_Activity_. Please print each record below exactly as it is written.

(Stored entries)
----

(** C1. Remote write, end to end.  When an instance that leads and acknowledges
    synchronously answers a request with 200, whatever the pool handed out for it, the
    body is the snappy encoding of a write request: every sample of every series of this
    message has a row in the table of the metric the series names, under the id its label
    set has in the database, or under an id that a transaction whose COMMIT failed had
    answered for this label set ([Wp.stored]; there is none where the COMMITs of the
    connection succeed, [Ins.laws_nothing_lost]).  Exactly these samples are counted as
    sent, and the state is fit for the next request.  The message is the one the client
    marshalled, its negative zeros apart. *)
Theorem remote_write_stored (m0 : Pb.WriteRequest (F:=F)) r_body now (st st' : Api.writer_state)
    (el : option (Elect.Elector E)) resp :
  asyncAcks = false → Pipe.inv v asyncAcks (Api.w_db st).1 → Lbl.interner_ok (Api.w_db st).2 →
  Elect.isWriter (Api.w_elector st) = Some (el, true, None) →
  handler m0 r_body now st = Some (st', resp) → Api.status resp = 200%Z →
  Pipe.inv v asyncAcks (Api.w_db st').1 ∧ Lbl.interner_ok (Api.w_db st').2 ∧
  ∃ compressed buf m, r_body = inr compressed ∧ snappy_Decode compressed = inr buf ∧
    Pb.WriteRequest_Unmarshal growth (Pb.WriteRequest_Reset m0) buf = Ok m ∧
    (Api.SentSamples (Api.w_metrics st') = Api.SentSamples (Api.w_metrics st) +
      Z.of_nat (sum_list_nat ((λ t, length (Pb.items (Pb.t_Samples t))) <$> Pb.items (Pb.w_Timeseries m))))%Z ∧
    (∀ t s, t ∈ Pb.items (Pb.w_Timeseries m) → s ∈ Pb.items (Pb.t_Samples t) → stored (Api.w_db st').1 t s) ∧
    ∀ sent, Pb.WriteRequest_wf sent → fits (Pb.enc_WriteRequest sent) → Pb.WriteRequest_Marshal sent = Ok buf →
      m ≡ Pb.canon_WriteRequest sent.
Proof.
  intros Hsync Hinv Hok Hw. unfold Api.Write. rewrite Hw. cbn [negb].
  destruct (Api.write_samples _ _ _ _ _ _ _) as [[metrics db] r] eqn:Hr. intros [= <- <-] H200.
  eapply Wp.write_samples_stored in Hr as (Hinv' & Hok' & c & buf & ts & -> & Hd & Hu & Hsent & Hst); [|done..].
  apply decode_write_inv in Hu as (m & Hm & ->). simpl. split_and!; [done..|].
  exists c, buf, m. split_and!; [done..|by rewrite Hsent, view_count| |].
  - intros t s Ht Hs. apply Hst; by apply list_elem_of_fmap_2.
  - intros sent Hwf Hf Hb. by eapply marshalled_request.
Qed.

----

_Exercise response_.
(** C1. Remote write, end to end.  When an instance that leads and acknowledges
    synchronously answers a request with 200, whatever the pool handed out for it, the
    body is the snappy encoding of a write request: every sample of every series of this
    message has a row in the table of the metric the series names, under the id its label
    set has in the database, or under an id that a transaction whose COMMIT failed had
    answered for this label set ([Wp.stored]; there is none where the COMMITs of the
    connection succeed, [Ins.laws_nothing_lost]).  Exactly these samples are counted as
    sent, and the state is fit for the next request.  The message is the one the client
    marshalled, its negative zeros apart. *)
Theorem remote_write_stored (m0 : Pb.WriteRequest (F:=F)) r_body now (st st' : Api.writer_state)
    (el : option (Elect.Elector E)) resp :
  asyncAcks = false → Pipe.inv v asyncAcks (Api.w_db st).1 → Lbl.interner_ok (Api.w_db st).2 →
  Elect.isWriter (Api.w_elector st) = Some (el, true, None) →
  handler m0 r_body now st = Some (st', resp) → Api.status resp = 200%Z →
  Pipe.inv v asyncAcks (Api.w_db st').1 ∧ Lbl.interner_ok (Api.w_db st').2 ∧
  ∃ compressed buf m, r_body = inr compressed ∧ snappy_Decode compressed = inr buf ∧
    Pb.WriteRequest_Unmarshal growth (Pb.WriteRequest_Reset m0) buf = Ok m ∧
    (Api.SentSamples (Api.w_metrics st') = Api.SentSamples (Api.w_metrics st) +
      Z.of_nat (sum_list_nat ((λ t, length (Pb.items (Pb.t_Samples t))) <$> Pb.items (Pb.w_Timeseries m))))%Z ∧
    (∀ t s, t ∈ Pb.items (Pb.w_Timeseries m) → s ∈ Pb.items (Pb.t_Samples t) → stored (Api.w_db st').1 t s) ∧
    ∀ sent, Pb.WriteRequest_wf sent → fits (Pb.enc_WriteRequest sent) → Pb.WriteRequest_Marshal sent = Ok buf →
      m ≡ Pb.canon_WriteRequest sent.
Proof.
  intros Hsync Hinv Hok Hw. unfold Api.Write. rewrite Hw. cbn [negb].
  destruct (Api.write_samples _ _ _ _ _ _ _) as [[metrics db] r] eqn:Hr. intros [= <- <-] H200.
  eapply Wp.write_samples_stored in Hr as (Hinv' & Hok' & c & buf & ts & -> & Hd & Hu & Hsent & Hst); [|done..].
  apply decode_write_inv in Hu as (m & Hm & ->). simpl. split_and!; [done..|].
  exists c, buf, m. split_and!; [done..|by rewrite Hsent, view_count| |].
  - intros t s Ht Hs. apply Hst; by apply list_elem_of_fmap_2.
  - intros sent Hwf Hf Hb. by eapply marshalled_request.
Qed.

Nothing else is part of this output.